» Prompt
Your reply should be one number, which is how many lines in the listing below contain "with".

» Data shown
(* ===== verification/Mempool.v ===== *)
(** * The mempool (src/mempool/pool.rs)

    The pool of pending transactions with its fee index and its set of pending
    (sender, nonce) pairs.  [consistent] is what ties the three together; it
    holds of every pool reached from an empty one. *)
From S2P Require Import Prelude Text Types Extern InMemory Db World AccountStore.

Definition MAX_MEMPOOL_SIZE : Z := 50000.

Inductive MempoolError :=
| AlreadyExists
| DuplicateNonce (address : string) (nonce : Z)
| InsufficientBalance (address : string) (required available : Z)
| InvalidNonce (expected got : Z)
| PoolFullFeeTooLow
| MalformedTransaction (reason : string).

(** [impl Display for MempoolError]: the slices panic on a short address. *)
Definition display_mempool_error {E} (e : MempoolError) : res E string :=
  match e with
  | AlreadyExists => Ok "Transaction already in mempool"
  | DuplicateNonce address nonce =>
    x ← slice_to 12 address;
    Ok ("Sender " +:+ x +:+ " already has a pending transaction with nonce " +:+ show_uint nonce)
  | InsufficientBalance address required available =>
    x ← slice_to 12 address;
    Ok (x +:+ " cannot afford transaction: needs " +:+ show_uint required +:+ " has " +:+ show_uint available)
  | InvalidNonce expected got =>
    Ok ("Invalid nonce: expected " +:+ show_uint expected +:+ " got " +:+ show_uint got)
  | PoolFullFeeTooLow => Ok "Mempool is full and this transaction's fee is too low to evict anything"
  | MalformedTransaction reason => Ok ("Malformed transaction: " +:+ reason)
  end.

(** ** The fee index

    [BTreeMap<FeeKey, ()>]: a set of keys, iterated in the derived order of
    [FeeKey], by fee and then by hash. *)
Record FeeKey := mkFeeKey { fk_fee : Z; fk_hash : string }.
#[export] Instance FeeKey_eq_dec : EqDecision FeeKey.
Proof. solve_decision. Defined.
#[export] Instance FeeKey_countable : Countable FeeKey.
Proof.
  refine (inj_countable' (fun k => (fk_fee k, fk_hash k)) (fun '(f, h) => mkFeeKey f h) _). by intros [].
Defined.
Definition fee_key_le (x y : FeeKey) : Prop :=
  fk_fee x < fk_fee y \/ (fk_fee x = fk_fee y /\ str_le (fk_hash x) (fk_hash y)).
#[export] Instance fee_key_le_dec x y : Decision (fee_key_le x y).
Proof. unfold fee_key_le. apply _. Defined.
#[export] Instance fee_key_le_trans : Transitive fee_key_le.
Proof.
  intros [f1 h1] [f2 h2] [f3 h3]. unfold fee_key_le. cbn.
  intros [?|[? ?]] [?|[? ?]]; [left; lia..|]. right. split; [lia|by etransitivity].
Qed.
#[export] Instance fee_key_le_total : Total fee_key_le.
Proof.
  intros [f1 h1] [f2 h2]. unfold fee_key_le. cbn.
  destruct (Z.lt_trichotomy f1 f2) as [?|[->|?]]; [by left; left| |by right; left].
  destruct (total str_le h1 h2); [left|right]; by right.
Qed.

Record Mempool := mkMempool {
  mp_transactions : gmap string Transaction;
  mp_fee_index : gset FeeKey;
  mp_pending_nonces : gset (string * Z);
}.
(** [fee_index.keys()] *)
Definition index_keys (m : Mempool) : list FeeKey := merge_sort fee_key_le (elements (mp_fee_index m)).

Definition empty_pool : Mempool := mkMempool ∅ ∅ ∅.
Definition len (m : Mempool) : Z := Z.of_nat (size (mp_transactions m)).
Definition pool_is_empty (m : Mempool) : bool := bool_decide (mp_transactions m = ∅).
Definition contains (m : Mempool) (hash : string) : bool := bool_decide (is_Some (mp_transactions m !! hash)).
Definition get (m : Mempool) (hash : string) : option Transaction := mp_transactions m !! hash.

Definition validate_structure (tx : Transaction) : res MempoolError unit :=
  if is_empty (tx_hash tx) then Err (MalformedTransaction "empty hash")
  else if is_empty (tx_signature tx) then Err (MalformedTransaction "empty signature")
  else if is_empty (tx_sender tx) || is_empty (tx_receiver tx) then
    Err (MalformedTransaction "empty sender or receiver")
  else Ok tt.

Definition fee_key (tx : Transaction) : FeeKey := mkFeeKey (tx_fee tx) (tx_hash tx).
Definition nonce_key (tx : Transaction) : string * Z := (tx_sender tx, tx_nonce tx).

Definition insert (tx : Transaction) (m : Mempool) : Mempool :=
  mkMempool (<[tx_hash tx := tx]> (mp_transactions m)) ({[ fee_key tx ]} ∪ mp_fee_index m)
    ({[ nonce_key tx ]} ∪ mp_pending_nonces m).

Definition remove (hash : string) (m : Mempool) : Mempool * option Transaction :=
  match mp_transactions m !! hash with
  | None => (m, None)
  | Some tx =>
    (mkMempool (base.delete hash (mp_transactions m)) (mp_fee_index m ∖ {[ fee_key tx ]})
      (mp_pending_nonces m ∖ {[ nonce_key tx ]}), Some tx)
  end.
Definition remove_batch (hashes : list string) (m : Mempool) : Mempool :=
  fold_left (fun m hash => (remove hash m).1) hashes m.

Definition evict_for (incoming_fee : Z) : st Mempool MempoolError unit := fun m =>
  match index_keys m with
  | [] => (m, Ok tt)
  | lowest_key :: _ =>
    if incoming_fee <=? fk_fee lowest_key then (m, Err PoolFullFeeTooLow)
    else ((remove (fk_hash lowest_key) m).1, Ok tt)
  end.

Definition top_by_fee (limit : nat) (m : Mempool) : list Transaction :=
  omap (fun key => mp_transactions m !! fk_hash key) (take limit (reverse (index_keys m))).

Definition required (tx : Transaction) : Z :=
  match tx_transaction_type tx with
  | Transfer | StakeLock => saturating_add_u64 (tx_amount tx) (tx_fee tx)
  | StakeUnlock | ContractDeploy | ContractCall => tx_fee tx
  end.

(** [pending_nonces.iter().any(|(addr, _)| addr == &tx.sender)] *)
Definition has_other_pending (sender : string) (m : Mempool) : bool :=
  existsb (fun p => String.eqb p.1 sender) (elements (mp_pending_nonces m)).

Section pool.
Context `{Sled} `{!Serde Account}.

(** The database is read only. *)
Definition add_transaction (tx : Transaction) (db : KyveraDb) : st Mempool MempoolError unit :=
  st_lift (validate_structure tx);;
  m ← st_get;
  if contains m (tx_hash tx) then st_fail AlreadyExists
  else if bool_decide (nonce_key tx ∈ mp_pending_nonces m) then
    st_fail (DuplicateNonce (tx_sender tx) (tx_nonce tx))
  else
    found ←? map_err MalformedTransaction (get_account (tx_sender tx) db).2;
    let account := default (new_account (tx_sender tx)) found in
    if acc_balance account <? required tx then
      st_fail (InsufficientBalance (tx_sender tx) (required tx) (acc_balance account))
    else if negb (has_other_pending (tx_sender tx) m) && negb (tx_nonce tx =? acc_nonce account) then
      st_fail (InvalidNonce (acc_nonce account) (tx_nonce tx))
    else
      (if MAX_MEMPOOL_SIZE <=? len m then evict_for (tx_fee tx) else mret tt);;
      st_modify (insert tx).
End pool.

(** ** Consistency *)

Record consistent (m : Mempool) : Prop := {
  keyed h tx : mp_transactions m !! h = Some tx -> tx_hash tx = h /\ validate_structure tx = Ok tt;
  indexed k : k ∈ mp_fee_index m <-> exists tx, mp_transactions m !! fk_hash k = Some tx /\ fee_key tx = k;
  tracked p : p ∈ mp_pending_nonces m <-> exists h tx, mp_transactions m !! h = Some tx /\ nonce_key tx = p;
  distinct h1 h2 t1 t2 : mp_transactions m !! h1 = Some t1 -> mp_transactions m !! h2 = Some t2 ->
    nonce_key t1 = nonce_key t2 -> h1 = h2;
}.

Lemma empty_consistent : consistent empty_pool.
Proof.
  split; cbn; intros *; rewrite ?lookup_empty; try done; split; try set_solver;
    intros; destruct_and?; naive_solver (rewrite ?lookup_empty in *; done).
Qed.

» Exercise output
6